Tengo un espacio en el que, a veces, voy anotando aquellos blogs que me parecen interesantes. El problema es que, en los últimos años, desaparecen más (por falta de actividad en los mismos) que aparecen. Ni tan solo la obligación de crearlos por parte de alguna administración dentro de sus cursos de formación consigue que se mantengan una vez finalizado ese curso. Ya si eso hablamos de lo de potenciar que uno se cree un blog con la obligación de hacerlo. No lo veo.

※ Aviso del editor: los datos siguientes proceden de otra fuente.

(** X11. With [maxsize] 0 nothing is ever stored: whatever ran before, the
    dictionary is empty, every call is a miss that awaits [user_function]
    and returns its result, and the dictionary is empty afterwards. *)
Theorem disabled_never_caches {X} (evs : list (event K V E))
    (user_function : K → V) (keys : list K) :
  let c := disabled_run (X:=X) evs in
  let res := disabled_calls_alone (E:=E) user_function keys c in
  local_cache c = ∅ ∧
  res.2 = (λ k, (false, Return (user_function k))) <$> keys ∧
  invocations res.2 = length keys ∧
  local_cache res.1 = ∅ ∧
  ci_currsize (cache_info (Some 0%Z) res.1) = 0.
Proof.
  intros c res.
  assert (local_cache c = ∅) as Hc.
  { unfold c, disabled_run. induction evs as [|ev evs IH] using rev_ind; [done|].
    rewrite foldl_app. simpl. destruct ev as [key|key [result|e]|]; done. }
  destruct (disabled_calls_alone_spec user_function keys c) as [Hres Hempty].
  fold res in Hres, Hempty. rewrite Hc in Hempty.
  split_and!; [done|done| |done|].
  - rewrite Hres. clear. induction keys as [|key keys IH]; [done|].
    by rewrite fmap_cons, invocations_cons, IH.
  - unfold cache_info. simpl. by rewrite Hempty, map_size_empty.
Qed.

(** X12. Calls are not joined: while a key is not in the dictionary, every call
    with it is a miss that awaits [user_function], however many calls with
    this key are waiting already; each of them counts as a miss and none
    changes the dictionary. *)
Theorem calls_are_not_joined (key : K) (n : nat)
    (b : closure K V addr) (u : closure K V V) :
  local_cache b !! key = None → local_cache u !! key = None →
  ((lru_call key (lru_calls_begun key n b)).2 = Await ∧
   misses (lru_calls_begun key n b) = misses b + n ∧
   local_cache (lru_calls_begun key n b) = local_cache b) ∧
  ((unbounded_call key (unbounded_calls_begun key n u)).2 = Await ∧
   misses (unbounded_calls_begun key n u) = misses u + n ∧
   local_cache (unbounded_calls_begun key n u) = local_cache u).
Proof.
  intros Hb Hu. split.
  - assert (misses (lru_calls_begun key n b) = misses b + n ∧
            local_cache (lru_calls_begun key n b) = local_cache b) as [Hm Hlc].
    { induction n as [|n [IHm IHlc]]; [simpl; split; [lia|done]|].
      unfold lru_calls_begun in *. simpl. unfold lru_call at 1 3.
      rewrite IHlc, Hb. simpl. split; [lia|done]. }
    split_and!; [|done|done]. unfold lru_call. by rewrite Hlc, Hb.
  - assert (misses (unbounded_calls_begun key n u) = misses u + n ∧
            local_cache (unbounded_calls_begun key n u) = local_cache u) as [Hm Hlc].
    { induction n as [|n [IHm IHlc]]; [simpl; split; [lia|done]|].
      unfold unbounded_calls_begun in *. simpl. unfold unbounded_call at 1 3.
      rewrite IHlc, Hu. simpl. split; [lia|done]. }
    split_and!; [|done|done]. unfold unbounded_call. by rewrite Hlc, Hu.
Qed.

End other_wrappers.

(** ** [lru_cache] and [cache] *)

Section decorator.
Context {K : Type} `{Countable K} {V : Type} `{PyNone V} {E : Type}.

Lemma wrapper_calls_alone_results (maxsize : option Z) (f : K → V) keys :
  (∀ n, select_strategy maxsize = BoundedLRU n → (0 < n)%Z) →
  (wrapper_calls_alone (E:=E) maxsize f keys).*2 = (λ k, Return (f k)) <$> keys.
Proof.
  intros Hpos. unfold wrapper_calls_alone.
  destruct (select_strategy maxsize) as [| |n] eqn:Hs.
  - destruct (disabled_calls_alone_spec (E:=E) (X:=unit) f keys new_closure)
      as [-> _].
    rewrite <-list_fmap_compose. done.
  - destruct (unbounded_calls_alone_spec (E:=E) f keys new_closure) as (Hret & _).
    { intros k v. simpl. by rewrite lookup_empty. }
    done.
  - specialize (Hpos n eq_refl).
    destruct (lru_calls_alone_vals (E:=E) n f keys new_closure [] Hpos
                (lru_state_new n Hpos)) as (ents & _ & _ & Hret).
    { constructor. }
    done.
Qed.

(** X13. [lru_cache] raises [TypeError] exactly when [maxsize] is neither an
    [int], nor [None], nor a callable that comes with a [bool] for [typed].
    Otherwise the wrapper it leads to has [typed] as it was passed and: no
    cache exactly for an [int] that is not positive; no size limit exactly
    for [None]; and the size limited cache with a positive limit, which is
    the [int] passed or 128 for a function decorated directly. *)
Theorem lru_cache_builds (maxsize : maxsize_arg) (typed : typed_arg) :
  (wrapper_parameters (lru_cache maxsize typed) = None ↔
   maxsize = MaxOther ∨ (maxsize = MaxCallable ∧ ∃ t, typed = TypedOther t)) ∧
  ∀ p, wrapper_parameters (lru_cache maxsize typed) = Some p →
       cp_typed p = typed ∧
       match select_strategy (cp_maxsize p) with
       | Disabled => ∃ n, maxsize = MaxInt n ∧ (n ≤ 0)%Z ∧ cp_maxsize p = Some 0%Z
       | Unbounded => maxsize = MaxNone
       | BoundedLRU m =>
           (0 < m)%Z ∧ cp_maxsize p = Some m ∧
           (maxsize = MaxInt m ∨ (maxsize = MaxCallable ∧ m = 128%Z))
       end.
Proof.
  split.
  - destruct maxsize as [n| | |], typed as [b|t]; simpl; split;
      try (intros [?|[? [? ?]]]; done); try done; intros _;
      first [by left|by (right; split; [|exists t])].
  - intros p Hp. destruct maxsize as [n| | |]; simpl in Hp.
    + injection Hp as <-. simpl. split; [done|].
      destruct (n <? 0)%Z eqn:Hneg; simpl.
      * exists n. split_and!; [done|lia|done].
      * destruct (n =? 0)%Z eqn:Hzero.
        -- exists n. split_and!; [done|lia|]. f_equal. lia.
        -- split_and!; [lia|done|by left].
    + injection Hp as <-. done.
    + destruct typed as [b|t]; [|done]. injection Hp as <-. simpl.
      split_and!; [done|lia|done|right; done].
    + done.
Qed.

(** X14. Whatever [lru_cache] was given, if it leads to a wrapper, then calls of
    the wrapper that come one after the other return what [user_function]
    returns for their keys. *)
Theorem decorated_returns_results (maxsize : maxsize_arg) (typed : typed_arg)
    (p : cache_parameters) (user_function : K → V) (keys : list K) :
  wrapper_parameters (lru_cache maxsize typed) = Some p →
  (wrapper_calls_alone (E:=E) (cp_maxsize p) user_function keys).*2 =
    (λ k, Return (user_function k)) <$> keys.
Proof.
  intros Hp. apply wrapper_calls_alone_results. intros n Hn.
  destruct maxsize as [m| | |]; simpl in Hp.
  - injection Hp as <-. simpl in Hn.
    destruct (m <? 0)%Z eqn:Hneg; simpl in Hn; [done|].
    destruct (m =? 0)%Z eqn:Hzero; [done|]. injection Hn as <-. lia.
  - injection Hp as <-. done.
  - destruct typed as [b|t]; [|done]. injection Hp as <-. simpl in Hn.
    injection Hn as <-. lia.
  - done.
Qed.

(** X15. [cache] leads to the wrapper without a size limit, and calls of it that
    come one after the other await [user_function] once for each distinct
    key, whatever the number of calls. *)
Theorem cache_awaits_once_per_key (user_function : K → V) (keys : list K) :
  ∃ p, wrapper_parameters cache = Some p ∧
       select_strategy (cp_maxsize p) = Unbounded ∧
       let rs := wrapper_calls_alone (E:=E) (cp_maxsize p) user_function keys in
       rs.*2 = (λ k, Return (user_function k)) <$> keys ∧
       invocations rs = length (remove_dups keys).
Proof.
  eexists. split; [reflexivity|]. split; [reflexivity|].
  unfold wrapper_calls_alone. simpl.
  destruct (unbounded_calls_alone_spec (E:=E) user_function keys new_closure)
    as (Hret & Hlook & Hsize & _).
  { intros k v. simpl. by rewrite lookup_empty. }
  split; [done|].
  set (res := unbounded_calls_alone (E:=E) user_function keys new_closure) in *.
  simpl in Hsize. rewrite map_size_empty in Hsize.
  assert (invocations res.2 = size (local_cache res.1)) as -> by lia.
  assert (dom (local_cache res.1) = list_to_set (remove_dups keys)) as Hdom.
  { apply set_eq. intros k.
    rewrite elem_of_dom, elem_of_list_to_set, elem_of_remove_dups, Hlook.
    simpl. rewrite lookup_empty. case_bool_decide; split; done. }
  rewrite <-size_dom, Hdom. apply size_list_to_set, NoDup_remove_dups.
Qed.

End decorator.

(** ** How often the user function is awaited *)

Section invocation_bounds.
Context {K : Type} `{Countable K} {V : Type} `{PyNone V} {E : Type}.

Lemma invocations_trace (rs : list (bool * reply V E)) :
  invocations rs = length (filter (λ b, b = false) rs.*1).
Proof.
  induction rs as [|[b r] rs IH]; [done|].
  rewrite invocations_cons, fmap_cons. simpl fst. destruct b.
  - by rewrite filter_cons_False by (simpl; congruence).
  - rewrite filter_cons_True by done. simpl. by rewrite IH.
Qed.

Lemma touch_hit_set maxsize (ks : list K) k :
  NoDup ks → k ∈ ks →
  NoDup (touch maxsize ks k) ∧ length (touch maxsize ks k) = length ks ∧
  list_to_set (touch maxsize ks k) =@{gset K} list_to_set ks.
Proof.
  intros Hnd Hin. apply list_elem_of_split in Hin as (l1 & l2 & ->).
  rewrite touch_hit by done.
  assert (l1 ++ l2 ++ [k] ≡ₚ l1 ++ k :: l2) as Hperm.
  { apply Permutation_app_head. by rewrite (comm (++)). }
  split_and!.
  - by rewrite Hperm.
  - by rewrite Hperm.
  - by rewrite Hperm.
Qed.

Lemma misses_bounds maxsize (ks keys : list K) :
  (0 < maxsize)%Z → NoDup ks → (Z.of_nat (length ks) ≤ maxsize)%Z →
  let n := length (filter (λ b, b = false) (hit_trace maxsize ks keys)) in
  let distinct := size (list_to_set (ks ++ keys) : gset K) in
  distinct ≤ n + length ks ∧
  ((Z.of_nat distinct ≤ maxsize)%Z → n + length ks = distinct).
Proof.
  intros Hpos. revert ks. induction keys as [|k keys IH]; intros ks Hnd Hlen; simpl.
  - rewrite app_nil_r, size_list_to_set by done. lia.
  - destruct (decide (k ∈ ks)) as [Hin|Hout].
    + rewrite bool_decide_eq_true_2 by done.
      rewrite filter_cons_False by (simpl; congruence).
      destruct (touch_hit_set maxsize ks k Hnd Hin) as (Hnd' & Hlen' & Hset).
      specialize (IH (touch maxsize ks k) Hnd'). rewrite Hlen' in IH.
      specialize (IH Hlen). simpl in IH.
      assert (list_to_set (ks ++ k :: keys) =@{gset K}
              list_to_set (touch maxsize ks k ++ keys)) as ->; [|done].
      rewrite !list_to_set_app_L, Hset, list_to_set_cons.
      assert (k ∈ (list_to_set ks : gset K)) as Hel by (by apply elem_of_list_to_set).
      apply set_eq. intros x. rewrite !elem_of_union, elem_of_singleton.
      split; [intros [?|[->|?]]; auto|intros [?|?]; auto].
    + rewrite bool_decide_eq_false_2 by done.
      rewrite filter_cons_True by done. simpl length.
      destruct (decide (Z.of_nat (length ks) < maxsize)%Z) as [Hfree|Hfull].
      * rewrite touch_fresh by done.
        specialize (IH (ks ++ [k])). rewrite length_app in IH. simpl in IH.
        rewrite <-(assoc_L (++)) in IH. simpl in IH.
        destruct IH as [IH1 IH2].
        { apply NoDup_app. split_and!; [done| |apply NoDup_singleton].
          intros x Hx ->%list_elem_of_singleton. done. }
        { lia. }
        split; [lia|]. intros Hfit. specialize (IH2 Hfit). lia.
      * rewrite touch_full by done.
        destruct ks as [|k0 t]; [simpl in *; lia|]. simpl tail.
        apply NoDup_cons in Hnd as [Hk0 Hnd].
        specialize (IH (t ++ [k])). rewrite length_app in IH. simpl in IH, Hlen.
        rewrite <-(assoc_L (++)) in IH. simpl in IH.
        destruct IH as [IH1 _].
        { apply NoDup_app. split_and!; [done| |apply NoDup_singleton].
          intros x Hx ->%list_elem_of_singleton. apply Hout. by right. }
        { lia. }
        simpl in Hfull.
        assert (size (list_to_set ((k0 :: t) ++ k :: keys) : gset K) ≤
                1 + size (list_to_set (t ++ k :: keys) : gset K)) as Hle.
        { simpl. rewrite size_union_alt, size_singleton.
          apply Nat.add_le_mono_l, subseteq_size.
          by intros x [? _]%elem_of_difference. }
        split; [simpl in *; lia|]. intros Hfit.
        assert (S (length (k0 :: t)) ≤ size (list_to_set ((k0 :: t) ++ k :: keys) : gset K))
          as Hmore.
        { trans (size (list_to_set (k :: k0 :: t) : gset K)).
          - rewrite size_list_to_set; [simpl; lia|].
            apply NoDup_cons. split; [done|]. by apply NoDup_cons.
          - apply subseteq_size. intros x.
            rewrite !elem_of_list_to_set, elem_of_app, !elem_of_cons.
            intros [->|[->|?]]; auto. }
        simpl in *. lia.
Qed.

A mí me sigue gustando escribir en un blog. Me permite explayarme y matizar mucho más que en las redes sociales. Reconozco que quizás ya es algo demodé para muchos pero, al final, uno hace lo que le gusta. Y, a pesar que la blogosfera educativa haya dejado de ser lo que antaño fue, ¿quién dice que aún no puedan encontrarse puntualmente filones? Yo seguiré excavando porque, a veces, me llevo una grata sorpresa.

Dedicado a todos aquellos docentes y personas interesadas en la educación que, por placer, aún siguen manteniendo su espacio digital donde reflexionan en voz alta.

No me hagáis mucho caso. Es lo que tiene hacerse mayor y el contar batallitas de cuando uno era joven.